Lemma span_item : is_static f = true -> is_repeated f = false -> field_span f = data_size f.
Proof.
  intros Hs Hr. unfold field_span. fold (is_static f) (is_repeated f). rewrite Hr, andb_false_r.
  by rewrite (wf_atype _ _ _ Hf), Hs.
Qed.
Lemma span_pointer : is_static f = false -> field_span f = 8.
Proof.
  intros Hs. unfold field_span. fold (is_static f) (is_repeated f). rewrite Hs. cbn [andb].
  by rewrite (wf_atype _ _ _ Hf), Hs.
Qed.
Lemma atype_pointer : (PB_ATYPE (ftype f) =? PB_ATYPE_POINTER) = negb (is_static f).
Proof. rewrite (wf_atype _ _ _ Hf). by destruct (is_static f). Qed.
Lemma not_oneof : (PB_HTYPE (ftype f) =? PB_HTYPE_ONEOF) = false.
Proof. apply Z.eqb_neq. exact (wf_oneof _ _ _ Hf). Qed.
Lemma not_extension : (PB_LTYPE (ftype f) =? PB_LTYPE_EXTENSION) = false.
Proof.
  apply Z.eqb_neq. destruct (wf_ltype _ _ _ Hf) as [H|H]; [|by rewrite H].
  unfold PB_LTYPE_SUBMESSAGE, PB_LTYPE_EXTENSION in *. lia.
Qed.
Lemma ltype_below : (PB_LTYPES_COUNT <=? PB_LTYPE (ftype f)) = false.
Proof.
  apply Z.leb_gt. unfold PB_LTYPES_COUNT. destruct (wf_ltype _ _ _ Hf) as [H|H];
    unfold PB_LTYPE_SUBMESSAGE, PB_LTYPE_FIXED_LENGTH_BYTES in *; lia.
Qed.
Lemma htype_cases : PB_HTYPE (ftype f) = PB_HTYPE_REQUIRED \/ PB_HTYPE (ftype f) = PB_HTYPE_OPTIONAL \/
  PB_HTYPE (ftype f) = PB_HTYPE_REPEATED.
Proof.
  pose proof (wf_oneof _ _ _ Hf) as Ho. unfold PB_HTYPE in *. change 0x30 with (Z.shiftl 3 4) in *.
  assert (E : Z.land (ftype f) (Z.shiftl 3 4) = Z.shiftl (Z.land (Z.shiftr (ftype f) 4) 3) 4).
  { apply Z.bits_inj'. intros n Hn. rewrite Z.land_spec, !Z.shiftl_spec, Z.land_spec by done.
    destruct (Z.lt_ge_cases n 4); [rewrite !(Z.testbit_neg_r _ (n - 4)) by lia; by rewrite !andb_false_r|].
    rewrite Z.shiftr_spec by lia. by replace (n - 4 + 4) with n by lia. }
  rewrite E in *. rewrite (land_mask_mod _ 2 3) in * by done.
  pose proof (Z.mod_pos_bound (Z.shiftr (ftype f) 4) (2 ^ 2) ltac:(lia)) as Hb. change (2 ^ 2) with 4 in *.
  destruct (Z.shiftr (ftype f) 4 mod 4) as [|p|p]; [by left| |lia].
  destruct p as [[|?|]|[?|?|]|]; try lia; [by destruct Ho|by right; right|by right; left].
Qed.
Lemma item_size_bounds : 0 < item_size f < 2 ^ 32.
Proof. unfold item_size. pose proof (wf_data _ _ _ Hf). destruct (_ && _); [done|lia]. Qed.
Lemma size_len_flag : is_repeated f = false ->
  (PB_HTYPE (ftype f) =? PB_HTYPE_OPTIONAL) && negb (size_offset f =? 0) = true -> is_static f = true -> size_len f = 1.
Proof. intros Hr Ho Hs. unfold size_len. rewrite Hr, Hs, andb_true_r. by rewrite Ho. Qed.
Lemma size_len_count : is_repeated f = true -> size_len f = 4.
Proof. intros Hr. unfold size_len. by rewrite Hr. Qed.
Lemma sub_not_blob : is_sub f = true -> is_blob f = false.
Proof. unfold is_sub, is_blob. intros ->%Z.eqb_eq. done. Qed.
End Sizes.

Lemma cut_zdrop l m o n : 0 <= m -> 0 <= o -> cut (zdrop m l) o n = cut l (m + o) n.
Proof. intros Hm Ho. unfold cut, zdrop. by rewrite drop_drop, Z2Nat.inj_add. Qed.
Lemma cut_ztake l m o n : 0 <= o -> o + n <= m -> cut (ztake m l) o n = cut l o n.
Proof.
  intros Ho Hm. apply list_eq. intros i. rewrite !lookup_cut by done. case_decide; [|done].
  unfold ztake. by rewrite lookup_take_lt by lia.
Qed.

───

- Exercise brief -
With the line holding "apply Z.eqb_neq. destruct" as the first and the line holding "pose proof (Z.mod_pos_bound" as the last, please transcribe exactly the lines of the material above in that range and nothing else.

- Result -
  apply Z.eqb_neq. destruct (wf_ltype _ _ _ Hf) as [H|H]; [|by rewrite H].
  unfold PB_LTYPE_SUBMESSAGE, PB_LTYPE_EXTENSION in *. lia.
Qed.
Lemma ltype_below : (PB_LTYPES_COUNT <=? PB_LTYPE (ftype f)) = false.
Proof.
  apply Z.leb_gt. unfold PB_LTYPES_COUNT. destruct (wf_ltype _ _ _ Hf) as [H|H];
    unfold PB_LTYPE_SUBMESSAGE, PB_LTYPE_FIXED_LENGTH_BYTES in *; lia.
Qed.
Lemma htype_cases : PB_HTYPE (ftype f) = PB_HTYPE_REQUIRED \/ PB_HTYPE (ftype f) = PB_HTYPE_OPTIONAL \/
  PB_HTYPE (ftype f) = PB_HTYPE_REPEATED.
Proof.
  pose proof (wf_oneof _ _ _ Hf) as Ho. unfold PB_HTYPE in *. change 0x30 with (Z.shiftl 3 4) in *.
  assert (E : Z.land (ftype f) (Z.shiftl 3 4) = Z.shiftl (Z.land (Z.shiftr (ftype f) 4) 3) 4).
  { apply Z.bits_inj'. intros n Hn. rewrite Z.land_spec, !Z.shiftl_spec, Z.land_spec by done.
    destruct (Z.lt_ge_cases n 4); [rewrite !(Z.testbit_neg_r _ (n - 4)) by lia; by rewrite !andb_false_r|].
    rewrite Z.shiftr_spec by lia. by replace (n - 4 + 4) with n by lia. }
  rewrite E in *. rewrite (land_mask_mod _ 2 3) in * by done.
  pose proof (Z.mod_pos_bound (Z.shiftr (ftype f) 4) (2 ^ 2) ltac:(lia)) as Hb. change (2 ^ 2) with 4 in *.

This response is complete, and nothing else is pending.